Looking back a little further in 2008, the Beijing Summer Olympics were the most expensive Games on record, costing about $40 billion. However, China had enough capital to pay for the new stadiums and infrastructures that have brought much-needed investment to the city without leaving it in a financial mess. And everyone involved forced themselves to believe that most of the Olympic venues in Beijing went on to have long-term use and provide benefit to the city. However, maintaining the structures and venues has become a significant financial drain, approximately $24 million annually. This is an undeniable fact. The $500-million “Bird’s Nest” Stadium had just one event booked for 2009: a concert to commemorate the one-year anniversary of the opening ceremonies. And it is said that the 91,000-seat stadium, too large even for the national soccer team, will be transformed into a shopping centre in the near future.

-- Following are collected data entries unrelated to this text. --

Lemma covered_full k x xs :
  len xs <= k -> covered k x xs -> x ∈ xs \/ (len xs = k /\ forall y, y ∈ xs -> leb (key y) (key x) = true).
Proof.
  intros Hl [Hx|Hk]; [by left|]. right.
  assert (Hsplit : count (fun y => leb (key y) (key x)) xs
    + count (fun y => negb (leb (key y) (key x))) xs = len xs).
  { clear. induction xs as [|y xs IH]; [done|]. rewrite !count_cons, len_cons.
    destruct (leb (key y) (key x)); cbn [b2N negb]; lia. }
  assert (Hz : count (fun y => negb (leb (key y) (key x))) xs = 0) by lia. split; [lia|].
  apply count_zero in Hz. rewrite Forall_forall in Hz. intros y Hy. apply negb_false_iff. by apply Hz.
Qed.
End Nearest.

(** ** The lookup of nodes *)
Section Lookups.
Context `{Blake3} `{!Blake3Laws} `{Ed25519} `{Ed25519Signer} `{SignedPostcard} `{Postcard str}.
Context (config : NetworkConfig) (identity : Identity).
Notation local := identity.(Identity_node_id).
Notation ok := (safe (shared_ok config identity) shared_progress (effect_ok config)).
Notation any := (fun _ => True).

Lemma ok_then {A B} (t : task A) (k : A -> task B) Q :
  ok t any -> (forall a, ok (k a) Q) -> ok (tbind t k) Q.
Proof. intros Ht Hk. eapply safe_tbind; [exact Ht | auto]. Qed.

Lemma ok_try_then {A B} (t : net A) (k : A -> net B) (Q : B -> Prop) :
  ok t any -> (forall a, ok (k a) (fun r => forall b, r = Ok b -> Q b)) ->
  ok (try_task t k) (fun r => forall b, r = Ok b -> Q b).
Proof.
  intros Ht Hk. eapply (safe_try _ _ _ _ _ any); [by eapply safe_mono | done | auto].
Qed.

(** Distinct signed contacts, none of them this node. *)
Definition contacts_sound (contacts : list SignedAnnouncement) : Prop :=
  NoDup (contact_id <$> contacts)
  /\ Forall (fun contact => verify_announcement contact = true /\ contact_id contact <> local) contacts.

Lemma contacts_sound_snoc contacts contact :
  contacts_sound contacts -> verify_announcement contact = true -> contact_id contact <> local ->
  existsb (fun item => contact_id item == contact_id contact) contacts = false ->
  contacts_sound (contacts ++ [contact]).
Proof.
  intros [Hnd Hall] Hv Hl Hnew. split; [|apply Forall_app; split; [done | by apply Forall_singleton]].
  rewrite fmap_app. apply NoDup_app. split_and!; [done| |apply NoDup_singleton].
  intros id (item & -> & Hi)%list_elem_of_fmap Heq%list_elem_of_singleton.
  enough (existsb (fun item => contact_id item == contact_id contact) contacts = true) by congruence.
  apply existsb_exists. exists item. split; [by apply list_elem_of_In | by apply bool_decide_eq_true_2].
Qed.

Lemma contacts_sound_sub xs ys :
  contacts_sound xs -> ys `sublist_of` xs -> contacts_sound ys.
Proof.
  intros [Hnd Hall] Hs. split; [by eapply sublist_NoDup; [exact Hnd | apply fmap_sublist]|].
  apply Forall_forall. intros c Hc. rewrite Forall_forall in Hall. apply Hall. by eapply elem_of_sublist.
Qed.

Lemma contacts_sound_nearest target n xs :
  contacts_sound xs -> contacts_sound (truncate n (nearest_first target xs)).
Proof.
  intros [Hnd Hall]. rewrite truncate_take. eapply contacts_sound_sub; [|apply sublist_take].
  unfold nearest_first. split; rewrite sort_by_key_perm; done.
Qed.

(** A list of candidates that grew. *)
Definition grown (candidates candidates' : list SignedAnnouncement) : Prop :=
  contacts_sound candidates' /\ exists more, candidates' = candidates ++ more.

Lemma grown_trans xs ys zs : grown xs ys -> grown ys zs -> grown xs zs.
Proof.
  intros [_ [more ->]] [Hs [more' ->]]. split; [done|]. exists (more ++ more'). by rewrite app_assoc.
Qed.

Lemma grown_refl xs : contacts_sound xs -> grown xs xs.
Proof. intros Hs. split; [done|]. exists []. by rewrite app_nil_r. Qed.

Lemma absorb_sound remote candidates changed :
  contacts_sound candidates ->
  ok (absorb config identity remote candidates changed)
     (fun r => forall p, r = Ok p -> grown candidates p.1).
Proof.
  revert candidates changed. induction remote as [|contact remote IH]; intros candidates changed Hs; cbn [absorb].
  { intros p [= <-]. by apply grown_refl. }
  apply ok_then; [apply ok_now|]. intros now. destruct (negb _) eqn:Ha; [auto|].
  apply negb_false_iff in Ha. unfold acceptable in Ha. breflect.
  apply ok_try_then; [by apply upsert_peer_ok|]. intros _. destruct (existsb _ _) eqn:He; [auto|].
  assert (Hg : contacts_sound (candidates ++ [contact])) by (by apply contacts_sound_snoc).
  eapply safe_mono; [by apply IH|]. intros r Hr p Hp.
  eapply grown_trans; [|by apply Hr]. split; [done | by exists [contact]].
Qed.

Lemma absorb_all_sound handles candidates changed :
  contacts_sound candidates ->
  ok (absorb_all config identity handles candidates changed)
     (fun r => forall p, r = Ok p -> grown candidates p.1).
Proof.
  revert candidates changed. induction handles as [|handle handles IH]; intros candidates changed Hs;
    cbn [absorb_all].
  { intros p [= <-]. by apply grown_refl. }
  apply ok_then; [apply join_rpc_ok|]. intros [[]|]; auto.
  eapply safe_try; [by apply absorb_sound | done |]. intros [candidates' changed'] Hg. cbn [fst] in Hg.
  eapply safe_mono; [apply IH; by destruct Hg|]. intros r Hr p Hp.
  eapply grown_trans; [exact Hg | by apply Hr].
Qed.
(* ===== verification/NetworkProtocol.v ===== *)
(** * Functional behaviour of the network's protocol steps

    The admission of DHT requests counted exactly, the budget of relay sessions, which of several
    connections to a peer stays, what an accepted hello says, frames on a stream, and what a lookup
    returns; then the cases in which the code does not do what it means to. *)

From Stdlib Require Import String ZArith NArith Lia Sorted.
From stdpp Require Import base tactics sets strings numbers list gmap.
From S2P Require Import Prelude Tasks OrdMap Types Validation Codec SocketAddr Dht DhtFacts Trust FileSystem Storage NetAddr Network Peers Transport Connections NetworkFacts NetworkPool NetworkExamples.
Local Open Scope N_scope.
Local Open Scope rust_scope.

(** ** Admission of DHT requests *)

(** A request as it arrives: the time, the authenticated peer and the request id. *)
Record Arrival := mkArrival {
  Arrival_now : N;
  Arrival_peer : NodeId;
  Arrival_id : RequestId
}.

Definition arrival_window (a : Arrival) : N := a.(Arrival_now) / DHT_REQUEST_WINDOW_SECONDS.

(** Requests one after the other: what became of each, and the state afterwards. *)
Fixpoint admit_all (dht : DhtRuntime) (arrivals : list Arrival) : list Admission * DhtRuntime :=
  match arrivals with
  | [] => ([], dht)
  | a :: arrivals =>
      let (r, dht) := admit_request a.(Arrival_now) a.(Arrival_peer) a.(Arrival_id) dht in
      let (rs, dht) := admit_all dht arrivals in (r :: rs, dht)
  end.

(** The requests of a peer in a window. *)
Definition of_window (peer : NodeId) (window : N) (a : Arrival) : bool :=
  (a.(Arrival_peer) == peer) && (arrival_window a =? window).

(** How many of them were let past the rate limit. *)
Definition passed (peer : NodeId) (window : N) (arrivals : list Arrival) (rs : list Admission) : N :=
  count (fun p : Arrival * Admission => of_window peer window p.1 && (p.2 != Admission_RateLimited))
    (zip arrivals rs).
(* ===== verification/NetworkWitnesses.v ===== *)
(** * Samples for the protocol steps and sessions

    Concrete hellos, requests, envelopes, handshakes and frames at which the theorems of
    [NetworkProtocol] and [NetworkSessions] apply. *)

From Stdlib Require Import String ZArith NArith Lia Sorted.
From stdpp Require Import base tactics sets strings numbers list gmap.
From S2P Require Import Prelude Tasks OrdMap Types Validation Codec SocketAddr Dht DhtFacts Trust FileSystem Storage NetAddr Network Peers Transport Connections NetworkFacts NetworkPool NetworkExamples NetworkProtocol NetworkSessions.
Local Open Scope N_scope.
Local Open Scope rust_scope.

#[local] Existing Instances net_hash net_hash_laws net_verifier net_signer net_signed_postcard.

Definition ex_id (n : N) : NodeId := (ex_identity n).(Identity_node_id).

(** ** Requests *)

Definition ex_arrival (id : N) : Arrival := mkArrival 1000 (ex_id 2) (mkRequestId (replicate 16 id)).

(** 130 requests of one peer at one time. *)
Definition ex_burst : list Arrival := map (fun n => ex_arrival (N.of_nat n)) (List.seq 0 130).

Lemma ex_burst_in_order : in_time_order ex_burst.
Proof.
  unfold in_time_order, ex_burst. induction (List.seq 0 130) as [|n ns IH]; cbn; constructor; [done|].
  apply Forall_forall. intros a Ha%list_elem_of_In. apply in_map_iff in Ha as (m & <- & _). done.
Qed.

Lemma dht_rate_limit_exact_witness :
  passed (ex_id 2) 16 ex_burst (admit_all ex_start.(Shared_dht) ex_burst).1 = 128.
Proof.
  rewrite (dht_rate_limit_exact ex_start.(Shared_dht) ex_burst (ex_id 2) 16);
    [vm_compute; reflexivity | vm_compute; reflexivity | exact ex_burst_in_order].
Defined.

Lemma ex_start_seen : seen_ok ex_start.(Shared_dht).
Proof. split_and!; [done | constructor | vm_compute; discriminate]. Qed.

Lemma dht_replay_window_exact_witness :
  (admit_request 1000 (ex_id 2) (mkRequestId (replicate 16 1))
     (admit_all ex_start.(Shared_dht) [ex_arrival 1; ex_arrival 2]).2).1 = Admission_Duplicate.
Proof.
  apply (dht_replay_window_exact ex_start.(Shared_dht) [ex_arrival 1; ex_arrival 2] (ex_arrival 1) ex_start_seen);
    [done | vm_compute; discriminate|].
  vm_compute. by left.
Defined.

(** ** Hellos *)

(** A node with a key of the right length. *)
Definition ex_node (n : N) : Identity :=
  {| Identity_signing_key := replicate 32 n;
     Identity_public_key := replicate 32 n;
     Identity_node_id := NodeId_from_public_key (replicate 32 n);
     Identity_rotation := None |}.

Definition ex_nonce : list N := [1; 2; 3; 4; 5; 6; 7; 8].

(** The hello of node 2 at time 1000, as [make_hello] signs it. *)
Definition ex_hello : Hello :=
  let record := local_record ex_config (ex_node 2) 1000 in
  {| Hello_nonce := ex_nonce;
     Hello_supported := VersionRange_current;
     Hello_record := record;
     Hello_signature := net_sign (replicate 32 2) ex_nonce |}.

Example ex_hello_made : make_hello ex_config (ex_node 2) 1000 ex_nonce = Ok ex_hello.
Proof. reflexivity. Qed.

Will London end up in the same quagmire? Fortunately, London is fundamentally different from other Olympic Games’ host destinations in that it has planned the event in reverse. The fundamental concept was that they would focus on how the sites and structures will be used afterward and how they will be integrated into neighbouring communities. According to one project manager for the sites, they are “designing and building for legacy which happens to be accommodating the Olympic Games first”. The interesting thing is that the word “legacy” is used in many ways in relation to the development of London’s Olympic Village. Given that the Games are a catalyst for urban development, investment in infrastructure and regeneration, the hope is that this will shift the geographic and mental map of London from West Ends to East Sides. This idea is not new to the people of London where the precedent has been set at Canary Wharf where a former dock was transformed into a thriving business district during the 1980s and 1990s.

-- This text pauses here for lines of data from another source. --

(* ===== verification/NodeConfigFacts.v ===== *)
(** * Properties of the node configuration

    What validation guarantees of the executors that peers can reach, when the network accepts the
    configuration derived from a validated one, normalisation as a fixed point, and the partition of
    training samples. *)

From Stdlib Require Import String Ascii ZArith NArith Lia.
From stdpp Require Import base tactics sets strings numbers list.
From S2P Require Import Prelude OrdMap Types Validation SocketAddr NetAddr FileSystem Storage Runtime Network NodeConfig.
Local Open Scope N_scope.
Local Open Scope rust_scope.

(** ** Executors *)

(** The sandbox of an executor that starts a process. *)
Definition executor_sandbox (executor : ExecutorSpec) : option ProcessSandbox :=
  match executor with
  | ExecutorSpec_ExternalProcess _ _ _ sandbox | ExecutorSpec_LlamaCpp _ _ _ _ sandbox => Some sandbox
  | _ => None
  end.

(** What validation establishes of a capability. *)
Record valid_capability (self : CapabilityConfig) : Prop := {
  valid_name : self.(CapabilityConfig_name) <> EmptyString /\ slen self.(CapabilityConfig_name) <= 128;
  valid_version : self.(CapabilityConfig_version) <> 0;
  valid_input : 0 < self.(CapabilityConfig_max_input_bytes) <= MAX_JOB_INPUT;
  valid_output : 0 < self.(CapabilityConfig_max_output_bytes) <= MAX_JOB_OUTPUT;
  valid_memory : self.(CapabilityConfig_memory_bytes) <> 0;
  valid_cpu : self.(CapabilityConfig_cpu_millis) <> 0;
  valid_kind : self.(CapabilityConfig_kind)
                 ∈ ["builtin_text"; "builtin_training"; "process"; "llama_cpp"]%string;
  valid_program : is_process self = true -> is_Some self.(CapabilityConfig_program);
  valid_model_path : self.(CapabilityConfig_kind) = "llama_cpp"%string ->
                     is_Some self.(CapabilityConfig_model_path);
  valid_entries : len self.(CapabilityConfig_metadata) <= 31 /\
    Forall (fun e : str * str => e.1 <> EmptyString /\ slen e.1 <= 64 /\ e.2 <> EmptyString
                                 /\ slen e.2 <= 256) self.(CapabilityConfig_metadata);
  valid_sandbox : is_process self = true -> self.(CapabilityConfig_public) = true ->
    self.(CapabilityConfig_accept_remote_jobs) = true ->
    self.(CapabilityConfig_sandbox) = "bubblewrap"%string
}.

Lemma validate_capability metadata self :
  CapabilityConfig_validate metadata self = Ok tt -> valid_capability self.
Proof.
  unfold CapabilityConfig_validate. intros Hv. inv_ok Hv.
  match goal with Ha : Forall _ (CapabilityConfig_metadata self) |- _ => rename Ha into Hmeta end.
  constructor; try done; try lia.
  - destruct (bool_decide_reflect (CapabilityConfig_kind self = "builtin_text"%string)) as [->|];
      [set_solver|].
    destruct (bool_decide_reflect (CapabilityConfig_kind self = "builtin_training"%string)) as [->|];
      [set_solver|].
    destruct (bool_decide_reflect (CapabilityConfig_kind self = "process"%string)) as [->|];
      [set_solver|].
    destruct (bool_decide_reflect (CapabilityConfig_kind self = "llama_cpp"%string)) as [->|];
      [set_solver|done].
  - intros Hp. rewrite Hp in *. cbn [andb] in *. breflect. by apply not_eq_None_Some.
  - intros Hk. rewrite Hk in *. cbn in *. unfold llama_model_check in *.
    destruct (CapabilityConfig_model_path self); [done|discriminate].
  - split; [done|]. eapply Forall_impl; [exact Hmeta|]. intros [k v] He. cbn in *. inv_ok He. done.
  - intros Hp Hpub Hacc. rewrite Hp, Hpub, Hacc in *. cbn [andb] in *. rewrite !andb_true_r in *.
    breflect. destruct (bool_decide_reflect (CapabilityConfig_sandbox self = "bubblewrap"%string));
      [done|]. by rewrite bool_decide_false in * by done.
Qed.
(* ===== verification/NodeRuntime.v ===== *)
(** * What the runtime gives back to the node

    The node model takes the end of an execution from its surroundings, as one of the values of
    [Execution].  Here the transition system of the runtime is shown to end in nothing else, so
    that the theorems about the node hold of a node that runs its jobs there. *)

From Stdlib Require Import String ZArith NArith Lia.
From stdpp Require Import base tactics sets strings numbers list gmap.
From S2P Require Import Prelude OrdMap Types Validation FileSystem Storage Runtime RuntimeFacts Network NodeConfig Tasks NodeState.
Local Open Scope N_scope.
Local Open Scope rust_scope.

Section Endings.
Context `{Blake3} `{RuntimeJson}.
Context (config : RuntimeConfig) (is_file : String.string -> bool).

Definition is_execution (r : result ExecutionOutcome RuntimeError) : Prop :=
  exists execution, r = execution_outcome execution.

(** A process ends in what [run_process] makes of its output and its exit status, or in an error
    of the operating system. *)
Definition process_ending (r : result ExecutionOutcome RuntimeError) : Prop :=
  (exists limited success status details, r = process_outcome limited success status details)
  \/ exists error, r = Err error.

Definition plausible (a : Runtime.Action) : Prop :=
  match a with Act_Output _ r => process_ending r | _ => True end.

Inductive rt_plausible : Runtime -> Prop :=
  | plausible_init s : Runtime_new config = Ok s -> rt_plausible s
  | plausible_act s a s' :
      rt_plausible s -> plausible a -> act config is_file s a = Some s' -> rt_plausible s'.

(** Wherever a job is on its way out, its result is an execution's. *)
Definition ends_well (t : Runtime.Task) : Prop :=
  match t.(Task_phase) with
  | Phase_Emitting r | Phase_Draining (Some r) | Phase_Finishing (Some r) | Phase_Dropping (Some r)
  | Phase_Ended (Some r) => is_execution r
  | _ => True
  end.

Lemma error_execution error : is_execution (Err error).
Proof. by exists (Execution_Error error). Qed.

Lemma cancelled_execution : is_execution (Ok ExecutionOutcome_Cancelled).
Proof. by exists Execution_Cancelled. Qed.

Lemma timed_out_execution : is_execution (Ok ExecutionOutcome_TimedOut).
Proof. by exists Execution_TimedOut. Qed.

Lemma succeeded_execution output : is_execution (Ok (succeeded output)).
Proof. by exists (Execution_Output output). Qed.

Local Hint Resolve error_execution cancelled_execution timed_out_execution succeeded_execution : core.

Lemma process_execution r : process_ending r -> is_execution r.
Proof.
  intros [(limited & success & status & details & ->)|[error ->]]; [|done].
  unfold process_outcome. destruct (LimitedOutput_truncated _); [auto|]. destruct success; cbn [negb]; auto.
Qed.

Lemma finish_execution output limit chunks : is_execution (finish_output output limit chunks).1.
Proof. unfold finish_output. repeat case_match; cbn [fst]; auto. Qed.

Lemma builtin_execution executor t r : run_builtin_executor config executor t = Some r -> is_execution r.
Proof.
  unfold run_builtin_executor, run_builtin, run_builtin_training.
  repeat case_match; intros [= <-]; cbn [fst]; auto using finish_execution.
Qed.

Lemma moved_ends s i t q r m :
  Forall ends_well s.(Runtime_tasks) -> ends_well t -> Forall ends_well (moved s i t q r m).(Runtime_tasks).
Proof. intros Hs Ht. by apply Forall_insert. Qed.

Lemma act_task_ends s a i t s' :
  Forall ends_well s.(Runtime_tasks) -> s.(Runtime_tasks) !! i = Some t -> plausible a ->
  act_task config is_file s a i t = Some s' -> Forall ends_well s'.(Runtime_tasks).
Proof.
  intros Hs Hi Ha. pose proof (Forall_lookup_1 _ _ _ _ Hs Hi) as Ht. unfold ends_well in Ht.
  unfold act_task. cbn zeta. destruct a; destruct (Task_phase t) as [| | |e w|e|o| |w| |g|g|g|g|]; try done;
    repeat case_match; intros [= <-]; apply moved_ends; try done;
    unfold ends_well; cbn [with_phase Task_phase];
    eauto using builtin_execution, process_execution.
  all: unfold start_phase, cancelled_ending, timed_out_ending in *; repeat case_match; simplify_eq;
    eauto using builtin_execution, process_execution.
Qed.

Lemma alter_ends f i ts :
  (forall t, (f t).(Task_phase) = t.(Task_phase) \/ ends_well (f t)) ->
  Forall ends_well ts -> Forall ends_well (alter f i ts).
Proof.
  intros Hf Hts. apply Forall_alter; [done|]. intros t Ht. destruct (Hf t) as [Hp|Hp]; [|by intros _].
  intros Hw. unfold ends_well. rewrite Hp. exact Hw.
Qed.

Lemma act_ends s a s' :
  Forall ends_well s.(Runtime_tasks) -> plausible a -> act config is_file s a = Some s' ->
  Forall ends_well s'.(Runtime_tasks).
Proof.
  intros Hs Ha. destruct a; cbn [act]; unfold on_task;
    try (destruct (Runtime_tasks s !! i) eqn:Hi; [|done]; by eapply act_task_ends).
  - intros [= <-]. cbn [begin_admit Runtime_tasks]. apply Forall_app. split; [done|].
    apply Forall_singleton. unfold ends_well. cbn [Task_phase]. by destruct (admit_check _ _).
  - intros [= <-]. unfold cancel. destruct (_ !! job); [|done]. cbn [fst Runtime_tasks].
    apply alter_ends; [by left | done].
  - unfold notify. destruct (position _ _); [|done]. intros [= <-]. cbn [Runtime_tasks].
    apply alter_ends; [|done]. intros t. unfold wake. repeat case_match; auto; by right.
Qed.

Lemma rt_plausible_ends s : rt_plausible s -> Forall ends_well s.(Runtime_tasks).
Proof.
  induction 1 as [s Hs|s a s' _ IH Ha Hact]; [|by eapply act_ends].
  unfold Runtime_new in Hs. apply rbind_ok in Hs as (_ & _ & [= <-]). constructor.
Qed.

(** Whatever is submitted, cancelled and timed out in whatever order, a job that the runtime
    has ended has ended as one of the executions the node reckons with: an output with its own
    hash, a cancellation, a timeout or an error. *)
Theorem runtime_ends_in_executions s i t r :
  rt_plausible s -> s.(Runtime_tasks) !! i = Some t -> t.(Task_phase) = Phase_Ended (Some r) ->
  exists execution, r = execution_outcome execution.
Proof.
  intros Hs Hi Ht. pose proof (Forall_lookup_1 _ _ _ _ (rt_plausible_ends s Hs) Hi) as He.
  unfold ends_well in He. by rewrite Ht in He.
Qed.
End Endings.

#[local] Existing Instances rt_hash rt_json.

Lemma act_all_plausible s actions s' :
  rt_plausible rt_config rt_no_files s -> Forall plausible actions ->
  act_all rt_config rt_no_files s actions = Some s' -> rt_plausible rt_config rt_no_files s'.
Proof.
  intros Hs Hall. revert s Hs. induction Hall as [|a actions Ha _ IH]; intros s Hs; cbn; [by intros [= <-]|].
  destruct (act _ _ s a) as [s1|] eqn:Hs1; [|done]. apply IH. by eapply plausible_act.
Qed.

Definition rt_over : Runtime := default rt_start (act_all rt_config rt_no_files rt_start rt_actions).

Lemma rt_over_plausible : rt_plausible rt_config rt_no_files rt_over.
Proof.
  apply (act_all_plausible rt_start rt_actions); [by apply plausible_init | by repeat constructor |].
  vm_compute. reflexivity.
Qed.

Lemma runtime_ends_in_executions_witness :
  exists execution, Ok (succeeded [3]) = execution_outcome execution.
Proof.
  apply (runtime_ends_in_executions rt_config rt_no_files rt_over 0
    (mkTask (rt_job 1) false (Phase_Ended (Some (Ok (succeeded [3]))))) _ rt_over_plausible);
    vm_compute; reflexivity.
Defined.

In addition, lessons good and bad can be learned from previous host nations. While many sports venues are practically abandoned in previous Games, many structures meant to serve London’s Games were designed to be modular and adaptable. Take the 39,692-square-foot aquatic centre designed by Zaha Hadid for example. It was designed to be recycled and shrunk down to the size more practical for general use. During the Games, it can host more than 17,500 spectators. But once the wing has been removed it will bring the facility down to a manageable 2,500 seats. Its media centre is set up outside in a makeshift office instead of integrating into the main structure to save space and cost.
London’s housing shortage also was factored into the planning, through the construction of 10,000 to 12,000 new homes. The housing there has been designed to accommodate families and individuals and is being retrofitted for the athletes, not the other way round. For example, the International Olympic Committee doesn’t want the officials and athletes to cook so each of 3,000 apartment units were built with an empty kitchen space that can be used as additional bedroom. And after the Games, kitchens will be added and some of them will be sold at below-market prices.
According to one partner in the architectural firm responsible for the redevelopment of the Lea Valley area in East London after the Games are finished in 2012, he stated that “the presence of the Olympic Games, which only last a few weeks, is being seized as an opportunity for one of the largest urban renewal operations in Europe. An event like this is an opportunity you only get once. The tremendous intensification and the investment that goes with it will be used as a catalyser for long-term upgrading. The key strategy has to be well-thought out in advance.”
This quite sums up why London’s Olympic model will be the one to emulate in future Games.